Hacía un calor sofocante y me entretuve mirando por la ventana a los vecinos de los pisos inferiores. Me pregunto si todas las vidas son tan vertiginosas y caóticas como la mía. ¿Todos vivirán tan desesperadamente? Es insoportable. A veces pienso que necesito frenar un poco. Otras veces pienso que ya todo está hecho. Y no hay marcha atrás. Cuando uno escribe hasta convertir la escritura en un vicio, lo único que hace es explorar. Y para encontrar algo hay que ir hasta el fondo. Lo peor es que, una vez en el fondo, es imposible regresar a la superficie. No se puede salir jamás.
A eso de las seis salí caminando despacio hacia la iglesia. El calor y la humedad eran sofocantes todavía. La entrada a las reuniones de A. A. es por atrás. Era temprano y estaba cerrado. Caminé un poco más. Me paré en una esquina para hacer tiempo. Y ahí estaban todas las tentaciones delante de mí: el bar Casa Grande, viejísimo, arruinado hasta la cochambre, y sin productos en los estantes, pero en una esquina de la barra había un camarero vendiendo ron barato, cigarros y tabaco. Eso no faltaba jamás. Y las mulatas y las negras —las blancas me aburren, definitivamente— pasando por la acera con sus hermosos cuerpos y su desparpajo fresco y provocador. Entré en el Casa Grande. Me senté en una banqueta y pedí un doble. Está en la esquina de Águila y San José, es decir, rodeado de fuego al rojo vivo. Me gusta ese barrio, atrás del Capitolio. Es una caldera infernal de aceite hirviendo. Pero no quería complicarme.

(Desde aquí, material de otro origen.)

Lemma bus_states_ok addrs f s : bus_states addrs f s → stub_ok s ∧ adapter s = true ∧ chip_addr s = addrs.
Proof.
  induction 1 as [s H|s r ret d s' _ (Hs & Ha & Hc) Hr Ht]; [apply init_done in H; naive_solver|].
  pose proof (transfer_outcome s r Hs Hr) as Ho. destruct (chip_at s (r_addr r)); [|].
  - destruct (overruns r); [congruence|]. destruct Ho as (d' & s1 & Ho & _ & Hs1 & Hc1 & _ & Ha1 & _).
    rewrite Ho in Ht. injection Ht as _ <- <-. split_and!; congruence.
  - rewrite Ho in Ht. by injection Ht as _ _ <-.
Qed.

(** C12: the loaded stub bus answers every request of the i2c core.  In every
    state the module can reach after loading, a request to an address nobody
    configured returns [-ENODEV] and changes nothing; a request to a
    configured address returns 0, or [-EOPNOTSUPP] for a transfer kind the
    stub does not have, with the caller's data still 34 bytes and every other
    chip unchanged, and the module stays in a well-formed state.  The only
    exception is a block transfer that runs past register 255: the code has no
    check, so it accesses memory outside the chip. *)
Theorem stub_bus_answers addrs f s r (Hs : bus_states addrs f s) (Hr : request_ok r) :
  match chip_at s (r_addr r) with
  | None => transfer r s = Done (- ENODEV, r_data r) s
  | Some k =>
      if overruns r then transfer r s = Oops
      else returns k s (if supported (r_size r) then 0 else - EOPNOTSUPP) (transfer r s)
  end.
Proof. apply bus_states_ok in Hs as (Hs & _). by apply transfer_outcome. Qed.

(** ** Round trips *)
Definition block (bs : list Z) : list Z := Z.of_nat (length bs) :: bs ++ replicate (33 - length bs) 0.

(** Reading with [I2C_SMBUS_BYTE], [n] times. *)
Fixpoint read_bytes (addr : Z) (n : nat) (d : list Z) : T (list Z) :=
  match n with
  | O => mret []
  | S n =>
      rd ← transfer (Request addr 0 I2C_SMBUS_READ 0 I2C_SMBUS_BYTE d);
      l ← read_bytes addr n (snd rd); mret (data_byte (snd rd) :: l)
  end.

Lemma block_ok bs : Forall byte bs → (length bs ≤ 32)%nat → data_ok (block bs).
Proof.
  intros Hb Hl. split.
  - simpl. rewrite length_app, length_replicate. lia.
  - constructor; [unfold byte; lia|]. apply Forall_app. split; [done|]. by apply Forall_replicate.
Qed.

Lemma block_payload bs : take (length bs) (drop 1 (block bs)) = bs.
Proof. change (drop 1 (block bs)) with (bs ++ replicate (33 - length bs) 0). by rewrite take_app_length. Qed.

Lemma put_byte_get v d : data_ok d → data_byte (put_byte v d) = v.
Proof. intros [Hl _]. by destruct d. Qed.

Lemma read_bytes_done addr k n bs d s c : stub_ok s → chip_at s addr = Some k → chips_of s !! k = Some c →
  data_ok d → length bs = n → pointer c + Z.of_nat n ≤ 256 →
  (∀ i b, bs !! i = Some b → ∃ w, words c !! (Z.to_nat (pointer c) + i)%nat = Some w ∧ Z.land w 0xff = b) →
  ∃ s', read_bytes addr n d s = Done bs s'.
Proof.
  revert bs d s c. induction n as [|n IH]; intros bs d s c Hs Ha Hk Hd Hl Hend Hbs.
  { destruct bs; [|done]. by exists s. }
  destruct bs as [|b bs]; [done|]. pose proof (chip_ok_here _ _ _ Hs Hk) as Hc.
  destruct (pointer_ok c Hc) as [Hp _]. destruct (read_byte_done s k c d Hs Hk) as (w & Hw & Hread).
  assert (b = Z.land w 0xff) as ->.
  { destruct (Hbs 0%nat b eq_refl) as (w' & Hw' & <-). rewrite Nat.add_0_r in Hw'. congruence. }
  set (c1 := StubChip (u8 (pointer c + 1)) (words c)).
  assert (Hd1 : data_ok (put_byte (Z.land w 0xff) d)) by (apply put_byte_ok; [apply low_byte|done]).
  cbn [read_bytes]. rewrite (bind_done _ _ s (0, put_byte (Z.land w 0xff) d) (upd k c1 s)).
  2: { unfold transfer, stub_xfer. cbn [r_addr r_flags r_rw r_command r_size r_data]. msimpl.
    unfold chip_at in Ha. by rewrite Ha. }
  cbv beta. cbn [snd]. rewrite put_byte_get by done. destruct n as [|n].
  { destruct bs; [|done]. by eexists. }
  assert (Hu : u8 (pointer c + 1) = pointer c + 1) by (apply u8_small; lia).
  destruct (IH bs (put_byte (Z.land w 0xff) d) (upd k c1 s) c1) as [s' Hs']; simpl.
  - apply upd_ok; [done|]. by apply with_pointer_ok.
  - done.
  - by eapply chips_upd_same.
  - done.
  - simpl in Hl. lia.
  - rewrite Hu. lia.
  - intros i b Hb. rewrite Hu. destruct (Hbs (S i) b Hb) as (w' & Hw' & Hl').
    exists w'. split; [|done]. by replace (Z.to_nat (pointer c + 1) + i)%nat with (Z.to_nat (pointer c) + S i)%nat by lia.
  - exists s'. mstep Hs'. done.
Qed.

(** The state after the block was written, and what it is about. *)
Section round_trip.
Variables (s : stub) (addr command : Z) (bs : list Z) (k : nat) (c : stub_chip).
Hypotheses (Hs : stub_ok s) (Ha : chip_at s addr = Some k) (Hk : chips_of s !! k = Some c).
Hypotheses (Hco : byte command) (Hbs : Forall byte bs) (Hlen : (length bs ≤ 32)%nat).
Hypothesis Hend : command + Z.of_nat (length bs) ≤ 256.

Let c' := StubChip (pointer c) (write_lows (Z.to_nat command) bs (words c)).

Lemma written_ok : chip_ok c'.
Proof.
  pose proof (chip_ok_here _ _ _ Hs Hk) as Hc. apply with_words_ok; [done| |].
  - by rewrite length_write_lows, (words_len c Hc).
  - apply write_lows_ok; [done | apply Hc].
Qed.

Lemma written_word i b : bs !! i = Some b → ∃ w w', words c !! (Z.to_nat command + i)%nat = Some w ∧
  words c' !! (Z.to_nat command + i)%nat = Some w' ∧ Z.land w' 0xff = b ∧ Z.land w' 0xff00 = Z.land w 0xff00.
Proof.
  intros Hb. pose proof (chip_ok_here _ _ _ Hs Hk) as Hc. pose proof (Forall_lookup_1 _ _ _ _ Hbs Hb) as Hbb.
  pose proof (lookup_lt_Some _ _ _ Hb). destruct Hco.
  destruct (lookup_lt_is_Some_2 (words c) (Z.to_nat command + i)) as [w Hw]; [rewrite (words_len c Hc); lia|].
  exists w, (set_lo b w). split_and!; [done| |by apply set_lo_low|by apply set_lo_high].
  simpl. rewrite lookup_write_lows, decide_True by lia.
  replace (Z.to_nat command + i - Z.to_nat command)%nat with i by lia. by rewrite Hb, Hw.
Qed.

Lemma untouched_word i : (i < Z.to_nat command ∨ Z.to_nat command + length bs ≤ i)%nat →
  words c' !! i = words c !! i.
Proof.
  intros Hi. simpl. rewrite lookup_write_lows. case_decide; [|done].
  by rewrite (lookup_ge_None_2 bs) by lia.
Qed.

Lemma block_written : transfer (Request addr 0 I2C_SMBUS_WRITE command I2C_SMBUS_I2C_BLOCK_DATA (block bs)) s =
  Done (0, block bs) (upd k c' s).
Proof.
  unfold transfer, stub_xfer. cbn [r_addr r_flags r_rw r_command r_size r_data]. msimpl.
  unfold chip_at in Ha. rewrite Ha. cbn [Z.eqb Pos.eqb I2C_SMBUS_I2C_BLOCK_DATA I2C_SMBUS_QUICK I2C_SMBUS_BYTE
    I2C_SMBUS_BYTE_DATA I2C_SMBUS_WORD_DATA I2C_SMBUS_WRITE].
  change (data_byte (block bs)) with (Z.of_nat (length bs)). rewrite Nat2Z.id. pose proof (block_ok bs Hbs Hlen) as Hd.
  destruct Hco. mstep (block_write_done k command (length bs) 0 s c (block bs) Hs Hk (data_bytes _ Hd)
    ltac:(lia) ltac:(lia) ltac:(rewrite (data_len _ Hd); simpl; lia) ltac:(lia)).
  change (Z.to_nat (1 + 0)) with 1%nat. by rewrite block_payload, Z.add_0_r.
Qed.

Lemma block_reads d : data_ok d → data_byte d = Z.of_nat (length bs) →
  ∃ d', transfer (Request addr 0 I2C_SMBUS_READ command I2C_SMBUS_I2C_BLOCK_DATA d) (upd k c' s) =
    Done (0, d') (upd k c' s) ∧ take (length bs) (drop 1 d') = bs.
Proof.
  intros Hd Hb. pose proof (upd_ok s k c' Hs written_ok) as Hs'. pose proof (chips_upd_same s k c c' Hk) as Hk'.
  destruct Hco. eexists. split.
  - unfold transfer, stub_xfer. cbn [r_addr r_flags r_rw r_command r_size r_data]. msimpl.
    unfold chip_at in Ha. change (chip_addr (upd k c' s)) with (chip_addr s). rewrite Ha.
    cbn [Z.eqb Pos.eqb I2C_SMBUS_I2C_BLOCK_DATA I2C_SMBUS_QUICK I2C_SMBUS_BYTE I2C_SMBUS_BYTE_DATA
      I2C_SMBUS_WORD_DATA I2C_SMBUS_WRITE I2C_SMBUS_READ].
    rewrite Hb, Nat2Z.id. mstep (block_read_done k command (length bs) 0 _ c' d Hs' Hk'
      ltac:(lia) ltac:(lia) ltac:(rewrite (data_len d Hd); simpl; lia) ltac:(lia)). done.
  - change (Z.to_nat (1 + 0)) with 1%nat. rewrite Z.add_0_r. apply list_eq. intros i.
    destruct (bs !! i) as [b|] eqn:E.
    + pose proof (lookup_lt_Some _ _ _ E). rewrite lookup_take, decide_True by done. rewrite lookup_drop.
      rewrite lookup_copy_lows by (rewrite (data_len d Hd); lia). rewrite decide_True by lia.
      destruct (written_word i b E) as (w & w' & _ & Hw' & <- & _).
      replace (Z.to_nat command + (1 + i - 1))%nat with (Z.to_nat command + i)%nat by lia.
      by rewrite (list_lookup_total_correct _ _ _ Hw').
    + apply lookup_ge_None_1 in E. by apply lookup_take_ge.
Qed.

Me limité a beber y a mirar a las mujeres que pasaban por la acera. A las siete menos cinco me levanté y me fui a mi primera reunión de A. A. Iba esperanzado. Y curioso. No tenía la menor idea de cómo sería. Me detuve a unos metros de la puerta. Miré adentro. Desde la calle. Y no pensé. Sencillamente no pensé.
Volví al Casa Grande. Pedí un doble y un tabaco. Lo terrible es la incertidumbre. Es tan mortífera como un balazo en la sien.
Pedro Juan Gutiérrez. Matanzas, 1950. Narrador y poeta
Licenciado en Periodismo en 1978, ejerció este oficio por veintiséis años. Entre 1998 y 2003 publicó a través de Anagrama los cinco libros del “Ciclo de Centro Habana” (Trilogía sucia de La Habana, El Rey de La Habana, Animal tropical, El insaciable hombre araña y Carne de perro). Luego escribió la noveleta policial Nuestro GG en La Habana y el libro de viajes Corazón mestizo. Fue laureado con el Premio Alfonso García-Ramos de Novela 2000, España; y con el Premio Narrativa Sur del Mundo 2003, Italia. Tiene publicados varios libros de poesía en el extranjero (Espléndidos peces plateados, La realidad rugiendo, Fuego contra los herejes, Morir en París, Yo y una lujuriosa negra vieja y Lulú la pérdida y otros poemas de John Snake). Próximamente aparecerá en Cuba, por primera vez, una selección de su obra poética. El relato “Algunas cosas perduran” pertenece a la Trilogía sucia de La Habana, Editorial Anagrama, España, 2008.